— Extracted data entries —
....

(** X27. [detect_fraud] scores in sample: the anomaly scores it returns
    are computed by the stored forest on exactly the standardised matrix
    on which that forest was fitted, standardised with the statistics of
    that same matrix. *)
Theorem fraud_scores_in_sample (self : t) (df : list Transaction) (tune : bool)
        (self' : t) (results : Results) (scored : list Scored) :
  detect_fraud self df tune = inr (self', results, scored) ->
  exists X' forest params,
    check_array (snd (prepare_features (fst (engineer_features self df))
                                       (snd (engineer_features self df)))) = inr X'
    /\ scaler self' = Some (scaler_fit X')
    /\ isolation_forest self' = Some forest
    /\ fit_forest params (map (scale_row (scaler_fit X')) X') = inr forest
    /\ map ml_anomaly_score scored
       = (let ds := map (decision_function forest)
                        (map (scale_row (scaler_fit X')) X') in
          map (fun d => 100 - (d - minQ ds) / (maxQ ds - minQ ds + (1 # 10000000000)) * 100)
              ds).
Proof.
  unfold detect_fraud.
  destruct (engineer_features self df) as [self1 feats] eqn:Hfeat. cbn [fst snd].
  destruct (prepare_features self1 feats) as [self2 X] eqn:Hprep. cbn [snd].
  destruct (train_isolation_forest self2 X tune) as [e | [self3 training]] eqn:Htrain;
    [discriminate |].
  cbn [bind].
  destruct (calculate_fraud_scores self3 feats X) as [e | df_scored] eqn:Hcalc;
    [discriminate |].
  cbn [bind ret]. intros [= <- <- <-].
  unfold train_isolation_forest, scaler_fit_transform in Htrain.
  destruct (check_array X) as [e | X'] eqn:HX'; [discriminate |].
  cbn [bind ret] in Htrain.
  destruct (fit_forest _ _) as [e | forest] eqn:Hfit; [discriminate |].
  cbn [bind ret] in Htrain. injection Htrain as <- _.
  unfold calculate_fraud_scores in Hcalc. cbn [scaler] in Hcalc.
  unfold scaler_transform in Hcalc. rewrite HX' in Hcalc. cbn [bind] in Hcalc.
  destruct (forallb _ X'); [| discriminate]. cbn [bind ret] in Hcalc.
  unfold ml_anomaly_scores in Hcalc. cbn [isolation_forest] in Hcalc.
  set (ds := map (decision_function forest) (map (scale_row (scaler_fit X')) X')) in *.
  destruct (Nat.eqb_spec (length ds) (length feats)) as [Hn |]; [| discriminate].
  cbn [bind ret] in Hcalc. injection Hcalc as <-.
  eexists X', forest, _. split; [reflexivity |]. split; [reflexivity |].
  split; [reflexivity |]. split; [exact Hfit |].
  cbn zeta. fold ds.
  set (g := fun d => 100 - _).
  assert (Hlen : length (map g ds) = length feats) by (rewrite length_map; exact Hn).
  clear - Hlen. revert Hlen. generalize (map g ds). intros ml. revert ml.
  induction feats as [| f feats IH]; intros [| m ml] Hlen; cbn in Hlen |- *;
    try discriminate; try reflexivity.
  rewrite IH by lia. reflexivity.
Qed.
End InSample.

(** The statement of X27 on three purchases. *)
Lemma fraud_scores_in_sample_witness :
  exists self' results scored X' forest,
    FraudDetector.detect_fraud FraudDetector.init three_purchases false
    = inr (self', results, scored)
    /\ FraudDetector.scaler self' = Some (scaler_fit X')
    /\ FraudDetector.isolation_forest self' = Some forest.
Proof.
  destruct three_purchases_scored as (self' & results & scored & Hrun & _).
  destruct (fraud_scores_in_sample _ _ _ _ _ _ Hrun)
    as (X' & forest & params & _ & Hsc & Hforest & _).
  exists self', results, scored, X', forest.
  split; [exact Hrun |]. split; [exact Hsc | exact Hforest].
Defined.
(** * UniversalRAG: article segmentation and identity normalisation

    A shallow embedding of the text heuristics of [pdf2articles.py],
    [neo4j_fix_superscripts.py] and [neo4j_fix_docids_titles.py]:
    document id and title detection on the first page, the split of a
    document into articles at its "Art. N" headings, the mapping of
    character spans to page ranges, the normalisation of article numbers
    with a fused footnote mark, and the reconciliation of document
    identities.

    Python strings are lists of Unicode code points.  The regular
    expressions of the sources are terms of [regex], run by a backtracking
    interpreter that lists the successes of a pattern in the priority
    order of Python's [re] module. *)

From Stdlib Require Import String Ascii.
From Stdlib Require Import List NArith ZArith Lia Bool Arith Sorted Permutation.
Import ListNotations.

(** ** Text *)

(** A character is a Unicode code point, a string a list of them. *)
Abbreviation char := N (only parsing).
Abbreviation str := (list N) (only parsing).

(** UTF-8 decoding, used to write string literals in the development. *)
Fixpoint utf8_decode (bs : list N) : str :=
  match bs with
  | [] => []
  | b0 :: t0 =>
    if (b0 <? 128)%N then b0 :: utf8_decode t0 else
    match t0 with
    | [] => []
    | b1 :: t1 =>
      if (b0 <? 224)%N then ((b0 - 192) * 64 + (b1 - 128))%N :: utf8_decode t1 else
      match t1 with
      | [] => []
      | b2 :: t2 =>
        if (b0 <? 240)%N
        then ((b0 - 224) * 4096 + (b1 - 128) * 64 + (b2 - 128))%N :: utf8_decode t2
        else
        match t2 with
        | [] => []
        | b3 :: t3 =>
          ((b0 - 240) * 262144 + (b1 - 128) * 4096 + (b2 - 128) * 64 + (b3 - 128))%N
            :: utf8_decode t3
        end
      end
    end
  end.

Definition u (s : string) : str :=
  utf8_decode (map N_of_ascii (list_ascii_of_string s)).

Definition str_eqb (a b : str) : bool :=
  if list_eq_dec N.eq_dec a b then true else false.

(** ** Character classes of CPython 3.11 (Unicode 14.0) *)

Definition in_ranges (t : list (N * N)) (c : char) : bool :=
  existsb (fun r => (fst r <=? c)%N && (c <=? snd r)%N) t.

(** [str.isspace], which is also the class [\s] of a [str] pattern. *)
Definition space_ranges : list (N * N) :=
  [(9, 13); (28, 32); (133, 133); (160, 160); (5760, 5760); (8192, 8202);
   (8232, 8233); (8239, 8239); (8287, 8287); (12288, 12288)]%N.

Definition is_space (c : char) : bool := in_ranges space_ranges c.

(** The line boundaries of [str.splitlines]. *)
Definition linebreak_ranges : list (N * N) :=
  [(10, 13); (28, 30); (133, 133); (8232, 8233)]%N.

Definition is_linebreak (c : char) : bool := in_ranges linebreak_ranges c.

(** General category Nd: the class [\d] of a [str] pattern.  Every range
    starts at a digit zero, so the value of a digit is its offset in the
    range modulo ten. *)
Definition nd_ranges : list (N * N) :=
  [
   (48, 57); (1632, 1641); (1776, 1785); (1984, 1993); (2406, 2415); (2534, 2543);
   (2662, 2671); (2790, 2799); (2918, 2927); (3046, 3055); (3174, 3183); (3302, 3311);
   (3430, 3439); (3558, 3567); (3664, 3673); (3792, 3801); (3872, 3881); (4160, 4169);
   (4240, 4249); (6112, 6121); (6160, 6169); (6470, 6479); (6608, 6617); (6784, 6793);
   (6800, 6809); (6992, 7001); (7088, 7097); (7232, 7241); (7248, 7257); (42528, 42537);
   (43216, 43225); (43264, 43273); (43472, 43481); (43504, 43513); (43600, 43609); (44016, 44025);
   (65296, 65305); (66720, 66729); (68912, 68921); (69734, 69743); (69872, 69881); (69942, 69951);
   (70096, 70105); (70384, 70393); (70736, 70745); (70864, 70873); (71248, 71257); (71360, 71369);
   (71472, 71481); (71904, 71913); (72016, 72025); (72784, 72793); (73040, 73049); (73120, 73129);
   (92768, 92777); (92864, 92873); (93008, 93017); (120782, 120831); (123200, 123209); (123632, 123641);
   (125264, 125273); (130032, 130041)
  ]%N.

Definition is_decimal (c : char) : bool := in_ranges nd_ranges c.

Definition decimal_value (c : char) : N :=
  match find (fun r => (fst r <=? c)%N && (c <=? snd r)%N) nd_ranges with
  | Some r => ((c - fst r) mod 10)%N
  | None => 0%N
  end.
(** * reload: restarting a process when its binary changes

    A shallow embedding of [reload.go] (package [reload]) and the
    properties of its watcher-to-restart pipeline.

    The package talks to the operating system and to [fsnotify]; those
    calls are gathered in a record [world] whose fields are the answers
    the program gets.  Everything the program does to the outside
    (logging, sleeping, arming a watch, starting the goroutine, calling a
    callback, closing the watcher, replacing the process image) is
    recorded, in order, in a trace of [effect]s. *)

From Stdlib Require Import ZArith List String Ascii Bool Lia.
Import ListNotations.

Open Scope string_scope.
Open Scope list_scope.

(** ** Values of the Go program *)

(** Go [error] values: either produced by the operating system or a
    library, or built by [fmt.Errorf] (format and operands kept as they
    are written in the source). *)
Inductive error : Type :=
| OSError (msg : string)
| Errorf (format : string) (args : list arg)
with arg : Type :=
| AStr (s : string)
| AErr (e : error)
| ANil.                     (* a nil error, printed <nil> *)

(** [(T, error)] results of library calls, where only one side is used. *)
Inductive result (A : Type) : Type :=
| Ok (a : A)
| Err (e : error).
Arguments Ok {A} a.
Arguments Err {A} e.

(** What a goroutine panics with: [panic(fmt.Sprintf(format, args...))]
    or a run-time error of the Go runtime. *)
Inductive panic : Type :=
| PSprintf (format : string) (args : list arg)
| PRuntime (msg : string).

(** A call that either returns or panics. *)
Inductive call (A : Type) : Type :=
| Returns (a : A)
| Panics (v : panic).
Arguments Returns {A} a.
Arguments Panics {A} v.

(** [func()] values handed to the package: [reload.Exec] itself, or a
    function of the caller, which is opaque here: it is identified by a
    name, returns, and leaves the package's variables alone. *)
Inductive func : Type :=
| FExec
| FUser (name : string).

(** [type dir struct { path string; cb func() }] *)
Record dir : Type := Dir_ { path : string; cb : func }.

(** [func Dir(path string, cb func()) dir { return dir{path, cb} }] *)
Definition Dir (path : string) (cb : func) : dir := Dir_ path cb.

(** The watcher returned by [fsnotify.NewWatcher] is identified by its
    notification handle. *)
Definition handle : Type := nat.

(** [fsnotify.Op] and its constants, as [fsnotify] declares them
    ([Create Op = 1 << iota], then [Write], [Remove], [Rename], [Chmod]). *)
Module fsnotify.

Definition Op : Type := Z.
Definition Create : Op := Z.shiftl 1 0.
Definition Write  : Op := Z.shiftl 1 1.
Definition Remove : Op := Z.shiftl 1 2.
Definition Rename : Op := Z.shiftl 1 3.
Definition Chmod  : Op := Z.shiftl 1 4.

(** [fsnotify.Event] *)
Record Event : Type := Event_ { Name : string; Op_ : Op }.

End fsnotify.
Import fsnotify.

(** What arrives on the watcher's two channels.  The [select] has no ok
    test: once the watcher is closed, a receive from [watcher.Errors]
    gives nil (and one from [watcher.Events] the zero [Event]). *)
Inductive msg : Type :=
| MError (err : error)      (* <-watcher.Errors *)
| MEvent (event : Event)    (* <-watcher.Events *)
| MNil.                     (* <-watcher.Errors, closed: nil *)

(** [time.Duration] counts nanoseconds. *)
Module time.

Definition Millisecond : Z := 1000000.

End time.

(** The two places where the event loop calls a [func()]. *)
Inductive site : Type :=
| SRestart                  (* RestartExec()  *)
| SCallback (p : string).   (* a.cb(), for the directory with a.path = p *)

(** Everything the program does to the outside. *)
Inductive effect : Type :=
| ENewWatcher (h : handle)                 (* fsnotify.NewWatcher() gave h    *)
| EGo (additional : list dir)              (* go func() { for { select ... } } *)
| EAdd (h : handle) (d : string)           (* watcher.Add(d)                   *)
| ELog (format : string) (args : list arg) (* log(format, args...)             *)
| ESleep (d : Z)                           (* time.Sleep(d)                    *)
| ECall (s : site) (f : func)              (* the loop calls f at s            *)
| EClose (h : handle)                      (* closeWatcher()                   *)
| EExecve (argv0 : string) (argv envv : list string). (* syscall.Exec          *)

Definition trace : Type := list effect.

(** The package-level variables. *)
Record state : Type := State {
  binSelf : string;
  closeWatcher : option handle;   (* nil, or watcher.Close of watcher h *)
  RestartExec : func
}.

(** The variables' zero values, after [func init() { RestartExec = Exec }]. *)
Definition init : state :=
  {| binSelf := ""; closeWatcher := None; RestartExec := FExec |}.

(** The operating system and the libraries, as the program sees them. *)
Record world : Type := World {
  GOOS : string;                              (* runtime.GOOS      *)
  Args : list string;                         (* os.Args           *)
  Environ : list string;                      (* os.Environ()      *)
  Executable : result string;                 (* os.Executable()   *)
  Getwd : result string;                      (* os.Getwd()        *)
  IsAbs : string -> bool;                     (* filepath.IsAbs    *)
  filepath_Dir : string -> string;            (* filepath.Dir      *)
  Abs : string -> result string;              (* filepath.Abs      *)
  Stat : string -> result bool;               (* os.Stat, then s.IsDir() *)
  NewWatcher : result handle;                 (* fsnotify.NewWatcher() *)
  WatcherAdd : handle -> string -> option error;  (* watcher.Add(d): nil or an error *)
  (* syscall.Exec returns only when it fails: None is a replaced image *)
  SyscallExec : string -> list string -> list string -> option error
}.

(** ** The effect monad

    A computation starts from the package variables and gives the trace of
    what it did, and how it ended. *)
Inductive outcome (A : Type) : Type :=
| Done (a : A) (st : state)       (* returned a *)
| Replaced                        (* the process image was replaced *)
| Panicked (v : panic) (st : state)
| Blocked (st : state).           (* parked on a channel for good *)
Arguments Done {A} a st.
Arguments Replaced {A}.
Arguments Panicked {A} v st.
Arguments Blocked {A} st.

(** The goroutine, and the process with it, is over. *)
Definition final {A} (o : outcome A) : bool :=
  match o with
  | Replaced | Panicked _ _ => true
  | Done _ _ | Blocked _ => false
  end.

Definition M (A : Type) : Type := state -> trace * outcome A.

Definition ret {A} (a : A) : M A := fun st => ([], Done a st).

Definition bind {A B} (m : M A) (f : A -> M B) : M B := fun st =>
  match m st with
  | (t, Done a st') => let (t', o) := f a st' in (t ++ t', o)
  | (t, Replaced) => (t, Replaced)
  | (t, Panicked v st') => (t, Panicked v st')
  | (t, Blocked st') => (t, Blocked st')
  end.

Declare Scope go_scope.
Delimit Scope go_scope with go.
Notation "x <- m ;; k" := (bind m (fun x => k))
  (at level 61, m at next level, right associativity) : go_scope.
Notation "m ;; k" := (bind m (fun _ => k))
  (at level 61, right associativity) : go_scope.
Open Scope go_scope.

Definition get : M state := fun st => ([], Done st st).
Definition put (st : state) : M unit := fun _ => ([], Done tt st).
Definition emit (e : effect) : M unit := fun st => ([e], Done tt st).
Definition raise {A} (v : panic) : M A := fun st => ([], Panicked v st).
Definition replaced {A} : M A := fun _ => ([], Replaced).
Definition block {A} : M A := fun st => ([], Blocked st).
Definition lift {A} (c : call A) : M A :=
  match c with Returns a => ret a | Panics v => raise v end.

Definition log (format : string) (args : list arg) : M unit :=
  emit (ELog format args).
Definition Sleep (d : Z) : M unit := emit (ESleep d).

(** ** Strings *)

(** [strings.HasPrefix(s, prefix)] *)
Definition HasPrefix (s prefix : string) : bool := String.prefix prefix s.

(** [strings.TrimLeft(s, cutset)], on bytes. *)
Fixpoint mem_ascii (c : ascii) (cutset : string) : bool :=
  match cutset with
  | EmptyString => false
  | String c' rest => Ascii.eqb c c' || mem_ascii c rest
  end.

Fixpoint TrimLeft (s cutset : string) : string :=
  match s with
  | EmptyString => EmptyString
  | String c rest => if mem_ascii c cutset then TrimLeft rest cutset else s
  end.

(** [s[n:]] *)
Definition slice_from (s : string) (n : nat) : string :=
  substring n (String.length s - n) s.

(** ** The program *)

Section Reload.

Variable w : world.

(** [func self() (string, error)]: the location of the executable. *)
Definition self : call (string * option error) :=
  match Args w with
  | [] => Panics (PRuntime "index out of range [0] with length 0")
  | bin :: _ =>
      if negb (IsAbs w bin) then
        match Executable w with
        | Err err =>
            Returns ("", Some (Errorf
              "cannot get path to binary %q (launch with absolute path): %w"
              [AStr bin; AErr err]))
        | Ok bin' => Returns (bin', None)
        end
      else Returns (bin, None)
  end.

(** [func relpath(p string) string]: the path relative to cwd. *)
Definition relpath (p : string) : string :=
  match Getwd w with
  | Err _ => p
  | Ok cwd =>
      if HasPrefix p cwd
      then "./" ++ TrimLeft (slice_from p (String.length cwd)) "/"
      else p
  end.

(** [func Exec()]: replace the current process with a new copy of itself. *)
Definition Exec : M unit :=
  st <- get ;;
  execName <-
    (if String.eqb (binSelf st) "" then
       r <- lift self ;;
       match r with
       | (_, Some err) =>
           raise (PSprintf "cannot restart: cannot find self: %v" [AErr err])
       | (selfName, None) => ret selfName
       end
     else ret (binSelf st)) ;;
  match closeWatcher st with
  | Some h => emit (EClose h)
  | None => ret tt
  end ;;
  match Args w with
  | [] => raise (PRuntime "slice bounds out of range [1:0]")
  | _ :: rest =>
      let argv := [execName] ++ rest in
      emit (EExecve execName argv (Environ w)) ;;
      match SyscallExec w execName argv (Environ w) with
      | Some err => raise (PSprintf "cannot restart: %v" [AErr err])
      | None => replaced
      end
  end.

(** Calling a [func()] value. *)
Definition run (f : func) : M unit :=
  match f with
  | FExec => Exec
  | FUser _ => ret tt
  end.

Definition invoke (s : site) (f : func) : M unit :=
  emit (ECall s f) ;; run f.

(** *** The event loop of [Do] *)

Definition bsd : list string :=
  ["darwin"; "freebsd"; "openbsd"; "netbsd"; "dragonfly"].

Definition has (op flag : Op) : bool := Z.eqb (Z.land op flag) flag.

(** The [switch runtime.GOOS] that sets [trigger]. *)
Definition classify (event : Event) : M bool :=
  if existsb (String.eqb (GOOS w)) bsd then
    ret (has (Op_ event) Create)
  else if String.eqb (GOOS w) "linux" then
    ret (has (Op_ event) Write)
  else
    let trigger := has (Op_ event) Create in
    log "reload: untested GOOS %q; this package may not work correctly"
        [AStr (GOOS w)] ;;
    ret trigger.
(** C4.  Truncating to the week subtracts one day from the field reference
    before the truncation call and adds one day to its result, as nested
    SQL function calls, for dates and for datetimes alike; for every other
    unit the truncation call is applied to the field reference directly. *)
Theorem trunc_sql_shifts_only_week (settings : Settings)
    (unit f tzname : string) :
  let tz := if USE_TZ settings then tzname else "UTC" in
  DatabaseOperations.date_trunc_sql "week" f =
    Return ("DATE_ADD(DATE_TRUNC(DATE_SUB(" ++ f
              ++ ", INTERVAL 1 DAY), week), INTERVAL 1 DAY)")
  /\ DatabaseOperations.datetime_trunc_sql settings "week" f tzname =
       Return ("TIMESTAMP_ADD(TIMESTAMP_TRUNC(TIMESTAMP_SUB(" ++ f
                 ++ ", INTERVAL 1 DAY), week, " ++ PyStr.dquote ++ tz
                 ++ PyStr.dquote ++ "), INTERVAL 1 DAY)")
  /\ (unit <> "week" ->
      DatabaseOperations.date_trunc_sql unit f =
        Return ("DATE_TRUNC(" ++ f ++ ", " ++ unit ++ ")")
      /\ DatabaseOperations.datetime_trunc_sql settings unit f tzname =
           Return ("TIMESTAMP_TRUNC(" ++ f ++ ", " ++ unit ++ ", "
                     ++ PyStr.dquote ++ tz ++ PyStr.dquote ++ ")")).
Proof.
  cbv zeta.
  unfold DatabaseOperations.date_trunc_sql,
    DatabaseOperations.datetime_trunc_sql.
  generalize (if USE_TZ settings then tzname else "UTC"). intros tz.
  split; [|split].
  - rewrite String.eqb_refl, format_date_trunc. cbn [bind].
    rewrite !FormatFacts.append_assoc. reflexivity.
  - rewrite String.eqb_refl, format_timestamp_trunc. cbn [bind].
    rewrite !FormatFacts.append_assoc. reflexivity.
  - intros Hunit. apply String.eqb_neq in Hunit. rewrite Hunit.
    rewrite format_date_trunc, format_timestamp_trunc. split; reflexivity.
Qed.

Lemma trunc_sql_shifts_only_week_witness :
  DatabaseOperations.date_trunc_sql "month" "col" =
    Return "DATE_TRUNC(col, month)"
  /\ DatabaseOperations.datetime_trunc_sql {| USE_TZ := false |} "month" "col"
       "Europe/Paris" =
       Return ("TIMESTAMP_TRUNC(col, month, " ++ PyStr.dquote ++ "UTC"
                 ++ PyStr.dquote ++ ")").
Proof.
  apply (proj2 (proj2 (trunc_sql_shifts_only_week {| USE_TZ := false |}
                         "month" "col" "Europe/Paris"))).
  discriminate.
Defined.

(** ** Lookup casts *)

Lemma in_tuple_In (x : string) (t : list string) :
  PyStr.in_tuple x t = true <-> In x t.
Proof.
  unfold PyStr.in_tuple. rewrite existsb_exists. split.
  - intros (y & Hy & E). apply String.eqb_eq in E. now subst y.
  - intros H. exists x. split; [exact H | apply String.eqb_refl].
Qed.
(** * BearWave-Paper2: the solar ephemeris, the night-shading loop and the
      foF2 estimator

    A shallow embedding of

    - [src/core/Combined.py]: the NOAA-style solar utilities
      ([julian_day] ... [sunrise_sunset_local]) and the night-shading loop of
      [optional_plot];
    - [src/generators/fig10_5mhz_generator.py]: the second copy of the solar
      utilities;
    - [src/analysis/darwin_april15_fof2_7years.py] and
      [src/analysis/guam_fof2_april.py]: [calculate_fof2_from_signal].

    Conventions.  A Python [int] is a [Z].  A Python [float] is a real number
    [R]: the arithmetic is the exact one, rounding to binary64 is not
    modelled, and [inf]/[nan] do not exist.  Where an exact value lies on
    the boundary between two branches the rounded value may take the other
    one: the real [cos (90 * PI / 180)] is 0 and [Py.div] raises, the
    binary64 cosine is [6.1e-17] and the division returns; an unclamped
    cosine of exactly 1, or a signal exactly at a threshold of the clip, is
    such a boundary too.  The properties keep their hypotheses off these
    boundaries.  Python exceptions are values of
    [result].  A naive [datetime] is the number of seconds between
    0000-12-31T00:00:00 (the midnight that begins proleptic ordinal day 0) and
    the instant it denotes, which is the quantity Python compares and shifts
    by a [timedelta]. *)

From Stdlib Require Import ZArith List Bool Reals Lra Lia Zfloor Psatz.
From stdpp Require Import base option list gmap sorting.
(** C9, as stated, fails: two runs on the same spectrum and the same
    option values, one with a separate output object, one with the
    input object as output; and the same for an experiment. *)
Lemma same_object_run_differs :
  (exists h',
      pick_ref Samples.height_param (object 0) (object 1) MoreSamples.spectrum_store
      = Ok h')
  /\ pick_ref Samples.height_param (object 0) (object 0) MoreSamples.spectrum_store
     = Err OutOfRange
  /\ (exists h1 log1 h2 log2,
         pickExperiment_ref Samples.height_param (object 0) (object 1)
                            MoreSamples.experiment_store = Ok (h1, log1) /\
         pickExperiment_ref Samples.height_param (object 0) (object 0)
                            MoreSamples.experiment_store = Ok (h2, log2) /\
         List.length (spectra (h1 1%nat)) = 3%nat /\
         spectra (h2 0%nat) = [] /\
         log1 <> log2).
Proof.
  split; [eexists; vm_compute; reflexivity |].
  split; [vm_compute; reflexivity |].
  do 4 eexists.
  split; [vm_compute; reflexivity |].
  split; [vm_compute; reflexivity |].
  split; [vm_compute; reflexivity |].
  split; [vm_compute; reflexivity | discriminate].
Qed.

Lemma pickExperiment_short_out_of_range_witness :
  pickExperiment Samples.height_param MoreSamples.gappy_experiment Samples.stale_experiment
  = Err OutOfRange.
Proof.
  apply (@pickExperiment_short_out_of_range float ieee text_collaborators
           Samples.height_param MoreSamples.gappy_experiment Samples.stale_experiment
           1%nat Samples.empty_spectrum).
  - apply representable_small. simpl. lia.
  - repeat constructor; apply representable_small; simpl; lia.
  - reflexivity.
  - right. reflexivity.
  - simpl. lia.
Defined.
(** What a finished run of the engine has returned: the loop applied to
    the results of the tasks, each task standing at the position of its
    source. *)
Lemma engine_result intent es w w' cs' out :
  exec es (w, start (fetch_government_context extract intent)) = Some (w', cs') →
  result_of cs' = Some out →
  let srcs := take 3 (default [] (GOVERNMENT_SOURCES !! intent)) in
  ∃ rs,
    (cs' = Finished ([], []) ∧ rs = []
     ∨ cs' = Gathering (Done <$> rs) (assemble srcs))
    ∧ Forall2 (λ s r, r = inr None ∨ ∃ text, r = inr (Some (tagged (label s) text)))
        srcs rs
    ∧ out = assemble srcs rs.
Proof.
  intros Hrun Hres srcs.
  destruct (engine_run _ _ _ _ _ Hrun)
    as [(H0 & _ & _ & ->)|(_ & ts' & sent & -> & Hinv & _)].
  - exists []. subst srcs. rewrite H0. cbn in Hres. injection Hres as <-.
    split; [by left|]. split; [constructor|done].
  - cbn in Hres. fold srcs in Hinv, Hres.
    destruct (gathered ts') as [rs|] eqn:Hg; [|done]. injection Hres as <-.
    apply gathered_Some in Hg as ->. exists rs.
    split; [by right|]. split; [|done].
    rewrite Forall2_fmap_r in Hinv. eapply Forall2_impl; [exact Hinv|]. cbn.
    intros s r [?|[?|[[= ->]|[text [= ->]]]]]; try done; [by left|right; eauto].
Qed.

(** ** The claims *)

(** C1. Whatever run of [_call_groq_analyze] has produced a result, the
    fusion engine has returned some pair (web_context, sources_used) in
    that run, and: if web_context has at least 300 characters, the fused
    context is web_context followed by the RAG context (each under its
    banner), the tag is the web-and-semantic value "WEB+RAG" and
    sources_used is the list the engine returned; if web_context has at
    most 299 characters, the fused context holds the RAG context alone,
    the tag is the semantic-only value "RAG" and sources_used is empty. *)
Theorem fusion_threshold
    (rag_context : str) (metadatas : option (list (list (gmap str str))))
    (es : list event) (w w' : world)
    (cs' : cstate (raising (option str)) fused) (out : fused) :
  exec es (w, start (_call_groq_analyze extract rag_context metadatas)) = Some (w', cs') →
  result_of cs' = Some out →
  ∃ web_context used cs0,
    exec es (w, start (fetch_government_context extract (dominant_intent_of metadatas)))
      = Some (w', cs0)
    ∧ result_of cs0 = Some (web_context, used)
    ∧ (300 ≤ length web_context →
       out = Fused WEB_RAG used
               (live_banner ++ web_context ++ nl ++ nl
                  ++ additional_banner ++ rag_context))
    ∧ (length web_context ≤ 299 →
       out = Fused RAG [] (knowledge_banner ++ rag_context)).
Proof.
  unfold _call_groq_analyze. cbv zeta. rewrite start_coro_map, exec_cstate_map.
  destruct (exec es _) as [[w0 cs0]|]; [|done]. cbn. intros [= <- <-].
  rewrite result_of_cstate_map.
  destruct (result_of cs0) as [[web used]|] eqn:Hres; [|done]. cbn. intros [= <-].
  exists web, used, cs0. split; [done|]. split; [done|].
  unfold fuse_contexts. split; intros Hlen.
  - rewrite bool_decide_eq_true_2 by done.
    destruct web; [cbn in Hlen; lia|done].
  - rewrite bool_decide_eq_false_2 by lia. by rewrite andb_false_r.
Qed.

....

— Problem —
Where a line of the entries contains "shading", report that line.

— Answer to this task —
(** * BearWave-Paper2: the solar ephemeris, the night-shading loop and the
      ([julian_day] ... [sunrise_sunset_local]) and the night-shading loop of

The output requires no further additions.